Food security implies both the availability and affordability of food. While South Africa’s farmers provide enough high- quality food to the local population, affordability remains a problem, especially for people in the lowest income groups. Government grants help provide the poor with the means to buy food – according to several studies, the bulk of the grant money is indeed spent on basic food.

Furthermore, it seems as if government is switching over to a debit card-based system for its grants. This will make it easier to ensure that only food can be bought with food aid grants.

But the fact remains that farmers cannot take responsibility for the gap between retail prices and consumer income. It is government’s duty to enable the lowest income groups to meet the minimum nutritional target of 2 100 calories/day.

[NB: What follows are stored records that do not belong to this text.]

(** * cxx_argp: typed option registration and dispatch on top of argp

    A shallow embedding of the two parser headers of the repository:
    - [ParserH]  : [cxx_argp_parser.h]   (converters are boolean functions
                   of the raw text, the [counter_] map, registry lookup
                   before the lifecycle switch);
    - [Part000]  : [unnamed/part_000]    (converters of type [arg_parser],
                   lifecycle switch before the registry lookup).

    The C and C++ library routines the headers call ([strtol], [std::stol],
    [std::stoi], [getline]) and the argp engine ([argp_parse], [argp_error],
    [argp_failure], [argp_help]) are not part of the repository; they are
    modelled in [Libc] and [Argp] from their documented behaviour (LP64,
    C locale). *)

From stdpp Require Import base gmap list strings.
From Stdlib Require Import ZArith Lia Ascii String.

Open Scope Z_scope.

(** ** References to caller-owned destinations

    A converter closes over its destination by reference ([T &x]). The
    destinations live in a caller-owned store [S]; a reference is a way to
    read and to overwrite one location of it. *)

Record ref (S T : Type) := Ref {
  load : S -> T;
  store : T -> S -> S;
  load_store : forall v s, load (store v s) = v
}.
Arguments Ref {S T} _ _ _.
Arguments load {S T} _ _.
Arguments store {S T} _ _ _.
Arguments load_store {S T} _ _ _.

(** A variable that is the whole store (a local such as [T val;]). *)
Definition self_ref (T : Type) : ref T T :=
  Ref (fun s => s) (fun v _ => v) (fun _ _ => eq_refl).

Definition fst_ref (A B : Type) : ref (A * B) A :=
  Ref (fun s => s.1) (fun v s => (v, s.2)) (fun _ _ => eq_refl).

Definition snd_ref (A B : Type) : ref (A * B) B :=
  Ref (fun s => s.2) (fun v s => (s.1, v)) (fun _ _ => eq_refl).

(** ** Integer types of the target (LP64) *)

Record int_type := IntType { bits : Z; is_signed : bool }.

Definition t_int : int_type := IntType 32 true.
Definition t_unsigned : int_type := IntType 32 false.
Definition t_long : int_type := IntType 64 true.
Definition t_size_t : int_type := IntType 64 false.
Definition t_ssize_t : int_type := IntType 64 true.

(** Conversion of an integer value to type [T]: reduction modulo [2^bits],
    read back as signed where [T] is signed. *)
Definition cast (T : int_type) (v : Z) : Z :=
  let m := 2 ^ bits T in
  if is_signed T then (v + m / 2) mod m - m / 2 else v mod m.

Definition LONG_MAX : Z := 2 ^ 63 - 1.
Definition LONG_MIN : Z := - 2 ^ 63.
Definition INT_MAX : Z := 2 ^ 31 - 1.
Definition INT_MIN : Z := - 2 ^ 31.

(** ** The C and C++ library routines used by the converters *)

Module Libc.

Definition ERANGE : Z := 34.

Definition code (c : ascii) : Z := Z.of_N (N_of_ascii c).

(** [isspace] in the C locale: space, \t, \n, \v, \f, \r. *)
Definition isspace (c : ascii) : bool :=
  (code c =? 32) || ((9 <=? code c) && (code c <=? 13)).

(** Value of a character read as a digit or a letter. *)
Definition digit_of (c : ascii) : option Z :=
  let n := code c in
  if (48 <=? n) && (n <=? 57) then Some (n - 48)
  else if (97 <=? n) && (n <=? 122) then Some (n - 87)
  else if (65 <=? n) && (n <=? 90) then Some (n - 55)
  else None.

Definition digit_in (base : Z) (c : ascii) : option Z :=
  match digit_of c with
  | Some d => if d <? base then Some d else None
  | None => None
  end.

Fixpoint skip_space (s : string) : string :=
  match s with
  | String c s' => if isspace c then skip_space s' else s
  | EmptyString => s
  end.

(** The digit loop of [strtol]: accumulates while the next character is a
    digit of [base]; returns the accumulated value, whether any digit was
    read, and the rest of the text. *)
Fixpoint digits (base acc : Z) (any : bool) (s : string) : Z * bool * string :=
  match s with
  | String c s' =>
      match digit_in base c with
      | Some d => digits base (acc * base + d) true s'
      | None => (acc, any, s)
      end
  | EmptyString => (acc, any, s)
  end.

Definition is_x (c : ascii) : bool := (code c =? 120) || (code c =? 88).

(** What [strtol] hands back: the value, the unconsumed rest of the text
    ([*endptr] and what follows it) and the [errno] it leaves (the caller
    has cleared it before). *)
Record strtol_result := StrtolResult {
  value : Z;
  endptr : string;
  errno : Z
}.

(** The optional sign: whether it is a minus, and the text after it. *)
Definition read_sign (s : string) : bool * string :=
  match s with
  | String c s' =>
      if code c =? 45 then (true, s')
      else if code c =? 43 then (false, s')
      else (false, s)
  | EmptyString => (false, s)
  end.

(** The base in effect and the text from which the digits are read; for
    base 0, [0x] or [0X] selects 16 and is skipped, a leading [0] selects 8
    and is left in place, anything else selects 10. The third component is
    the text from the [x] on when a prefix was skipped. *)
Definition read_prefix (base : Z) (s : string) : Z * string * option string :=
  match s with
  | String c0 (String cx s') =>
      if (code c0 =? 48) && is_x cx && (base =? 0) then (16, s', Some (String cx s'))
      else if (code c0 =? 48) && (base =? 0) then (8, s, None)
      else if base =? 0 then (10, s, None)
      else (base, s, None)
  | String c0 EmptyString =>
      if (code c0 =? 48) && (base =? 0) then (8, s, None)
      else if base =? 0 then (10, s, None)
      else (base, s, None)
  | EmptyString => (if base =? 0 then 10 else base, s, None)
  end.

(** [strtol(nptr, &end, base)] for [base] 0 or 10: white space, an optional
    sign, the prefix, then the digits. Without any digit nothing is
    converted, [end = nptr] and the value is 0, except that [0x] without a
    hexadecimal digit converts the [0] and leaves [end] at the [x]. A value
    outside [long] is clamped and [errno] is [ERANGE]. *)
Definition strtol (nptr : string) (base : Z) : strtol_result :=
  let '(neg, s1) := read_sign (skip_space nptr) in
  let '(b, s2, hex) := read_prefix base s1 in
  let '(acc, any, rest) := digits b 0 false s2 in
  if any then
    if neg then
      if 2 ^ 63 <? acc then StrtolResult LONG_MIN rest ERANGE
      else StrtolResult (- acc) rest 0
    else
      if LONG_MAX <? acc then StrtolResult LONG_MAX rest ERANGE
      else StrtolResult acc rest 0
  else
    match hex with
    | Some at_x => StrtolResult 0 at_x 0
    | None => StrtolResult 0 nptr 0
    end.

(** *** Classes of texts, to state what the conversions accept *)

Fixpoint all_chars (f : ascii -> bool) (s : string) : bool :=
  match s with
  | EmptyString => true
  | String c s' => f c && all_chars f s'
  end.

(** [isdigit] *)
Definition is_digit (c : ascii) : bool := (48 <=? code c) && (code c <=? 57).

Definition is_sign (c : ascii) : bool := (code c =? 43) || (code c =? 45).

(** [isxdigit] *)
Definition is_xdigit (c : ascii) : bool :=
  match digit_of c with
  | Some d => d <? 16
  | None => false
  end.

(** The characters of the texts that [strtol] with base 0 can consume to
    the end: white space, signs, the [x] of the prefix, digits up to [f]. *)
Definition numeric_char (c : ascii) : bool :=
  isspace c || is_sign c || is_x c || is_xdigit c.

(** The value of a decimal numeral, continuing from [acc]. *)
Fixpoint decimal (acc : Z) (ds : string) : Z :=
  match ds with
  | EmptyString => acc
  | String c ds' => decimal (acc * 10 + (code c - 48)) ds'
  end.

(** Whether a decimal digit follows the white space and the optional sign
    at the start of the text. *)
Definition leading_digit (s : string) : bool :=
  match skip_space s with
  | String c s' =>
      if is_sign c then
        match s' with
        | String c' _ => is_digit c'
        | EmptyString => false
        end
      else is_digit c
  | EmptyString => false
  end.

(** The exceptions [std::stol] and [std::stoi] throw. *)
Inductive exception := invalid_argument | out_of_range.

(** [std::stol(str)] (base 10, no position requested): [strtol] on the text;
    [invalid_argument] when nothing was converted ([end == str]),
    [out_of_range] on [ERANGE]. Text after the numeral is not looked at. *)
Definition stol (str : string) : Z + exception :=
  let r := strtol str 10 in
  if (String.length (endptr r) =? String.length str)%nat then inr invalid_argument
  else if errno r =? ERANGE then inr out_of_range
  else inl (value r).

(** [std::stoi(str)]: as [std::stol], and [out_of_range] as well when the
    value does not fit an [int]. *)
Definition stoi (str : string) : Z + exception :=
  let r := strtol str 10 in
  if (String.length (endptr r) =? String.length str)%nat then inr invalid_argument
  else if (errno r =? ERANGE) || (value r <? INT_MIN) || (INT_MAX <? value r)
       then inr out_of_range
  else inl (value r).

(** A [std::stringstream] as the converters use it: the unread text and
    whether the end of the text has been hit ([eofbit]). *)
Record stringstream := StringStream { rdbuf : string; eofbit : bool }.

(** Characters up to the delimiter; the second component is what follows
    the delimiter, or [None] when the text ended first. *)
Fixpoint read_until (delim : ascii) (s : string) : string * option string :=
  match s with
  | EmptyString => (EmptyString, None)
  | String c s' =>
      if Ascii.eqb c delim then (EmptyString, Some s')
      else let '(v, r) := read_until delim s' in (String c v, r)
  end.

(** [getline(s, val, delim)]: fails on a stream that is not good; the
    delimiter is extracted and dropped; hitting the end sets [eofbit], and
    fails when no character at all was extracted. [None] is the stream
    testing false in the loop condition. *)
Definition getline (ss : stringstream) (delim : ascii)
  : option (string * stringstream) :=
  if eofbit ss then None
  else
    match read_until delim (rdbuf ss) with
    | (v, Some rest) => Some (v, StringStream rest false)
    | (v, None) =>
        match v with
        | EmptyString => None
        | _ => Some (v, StringStream EmptyString true)
        end
    end.

(** The successive values of [val] in [while (getline(s, val, delim))]; the
    loop bodies of the converters never touch the stream. [fuel] bounds the
    number of [getline] calls. *)
Fixpoint getlines (fuel : nat) (ss : stringstream) (delim : ascii) : list string :=
  match fuel with
  | O => []
  | Datatypes.S fuel' =>
      match getline ss delim with
      | None => []
      | Some (v, ss') => v :: getlines fuel' ss' delim
      end
  end.

(** One call more than there are characters always reaches the failing
    [getline] (see [getlines_fuel]). *)
Definition pieces (arg : string) : list string :=
  getlines (Datatypes.S (String.length arg)) (StringStream arg false) ","%char.

End Libc.

(** ** The argp engine, as far as the headers use it *)

Module Argp.

Abbreviation error_t := Z (only parsing).

(** Keys of argp.h. *)
Definition ARGP_KEY_ARG : Z := 0.
Definition ARGP_KEY_END : Z := 0x1000001.
Definition ARGP_KEY_NO_ARGS : Z := 0x1000002.
Definition ARGP_KEY_INIT : Z := 0x1000003.
Definition ARGP_KEY_SUCCESS : Z := 0x1000004.
Definition ARGP_KEY_ERROR : Z := 0x1000005.
Definition ARGP_KEY_FINI : Z := 0x1000007.

(** Flags of [argp_parse], and the help flag the driver passes. *)
Definition ARGP_NO_ERRS : Z := 0x02.
Definition ARGP_NO_HELP : Z := 0x10.
Definition ARGP_NO_EXIT : Z := 0x20.
Definition ARGP_HELP_USAGE : Z := 0x01.

(** [argp_err_exit_status], which the headers never assign: [EX_USAGE]. *)
Definition EX_USAGE : Z := 64.
Definition argp_err_exit_status : Z := EX_USAGE.

(** [flags & bit] as a condition. *)
Definition has (flags bit : Z) : bool := negb (Z.land flags bit =? 0).

Record argp_option := ArgpOption {
  o_name : option string;
  o_key : Z;
  o_arg : option string;
  o_flags : Z;
  o_doc : option string;
  o_group : Z
}.

(** The zeroed entry [{}] that terminates an option vector. *)
Definition option_end : argp_option := ArgpOption None 0 None 0 None 0.

(** Arguments of a printf format, kept unformatted. *)
Inductive fmt_arg :=
| FmtString (s : string)
| FmtChar (c : Z)
| FmtWhat (e : Libc.exception).

(** The calls into the engine that the headers make. A handler is a pure
    function that returns, with its status, the calls it made in order; the
    engine decides what each of them prints and whether it terminates the
    process. *)
Inductive call :=
| argp_error (fmt : string) (args : list fmt_arg)
| argp_failure (status errnum : Z) (fmt : string) (args : list fmt_arg)
| argp_help (help_flags : Z).

(** What one call does under the flags of the running parse: the lines
    added to stderr and, when the engine calls [exit], its status.
    - [argp_error]: nothing under [ARGP_NO_ERRS]; else the message, then
      [argp_state_help(ARGP_HELP_STD_ERR)], which exits with
      [argp_err_exit_status] unless [ARGP_NO_EXIT] is set ([ARGP_NO_HELP]
      plays no part in it);
    - [argp_failure]: nothing under [ARGP_NO_ERRS]; else the message, and
      [exit(status)] when [status] is not 0 and [ARGP_NO_EXIT] is not set;
    - [argp_help]: prints and returns. *)
Definition perform (flags : Z) (c : call) : list call * option Z :=
  match c with
  | argp_error _ _ =>
      if has flags ARGP_NO_ERRS then ([], None)
      else if has flags ARGP_NO_EXIT then ([c], None)
      else ([c], Some argp_err_exit_status)
  | argp_failure status _ _ _ =>
      if has flags ARGP_NO_ERRS then ([], None)
      else if (status =? 0) || has flags ARGP_NO_EXIT then ([c], None)
      else ([c], Some status)
  | argp_help _ => ([c], None)
  end.

(** The calls of one handler run, in order, up to the first that exits. *)
Fixpoint perform_all (flags : Z) (cs : list call) (stderr : list call)
  : list call * option Z :=
  match cs with
  | [] => (stderr, None)
  | c :: cs' =>
      match perform flags c with
      | (out, Some status) => (stderr ++ out, Some status)
      | (out, None) => perform_all flags cs' (stderr ++ out)
      end
  end.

Lack of support from government
The department of agriculture currently spends a great deal of energy on developing small-scale and emerging agriculture. Commercial farmers are largely left to fend for themselves. To date they have managed to do so. However, cracks are beginning to show in government’s service delivery to farmers. These will have to be addressed to enable farmers to keep on producing enough food. Ridiculous statements about land reform do not contribute to farmer confidence and will result in lower production in future.

What farmers can do
If one compares farm profits with profits in the manufacturing and retail sectors, it is clear that larger profits are made outside the farm gate. The only way farmers can gain a share of this money is to move up the supply chain. Direct sale to consumers via farmer and food markets is one option, but the volume is limited.

The co-operative movement started when producers realised they would have to combine their production if they wanted to influence prices. But in South Africa all the major co-ops eventually changed into public and, in some cases, listed companies, and most farmers duly sold their shares. While this provided a welcome capital injection, farmers lost control over their products and a share in the profits.

Having said this, there are still farmer-controlled co-ops focused on gaining the maximum benefit for the farmers. In most cases, these are single-purpose co-ops with a limited membership.

Dr Koos Coetzee is an agricultural economist at the MPO.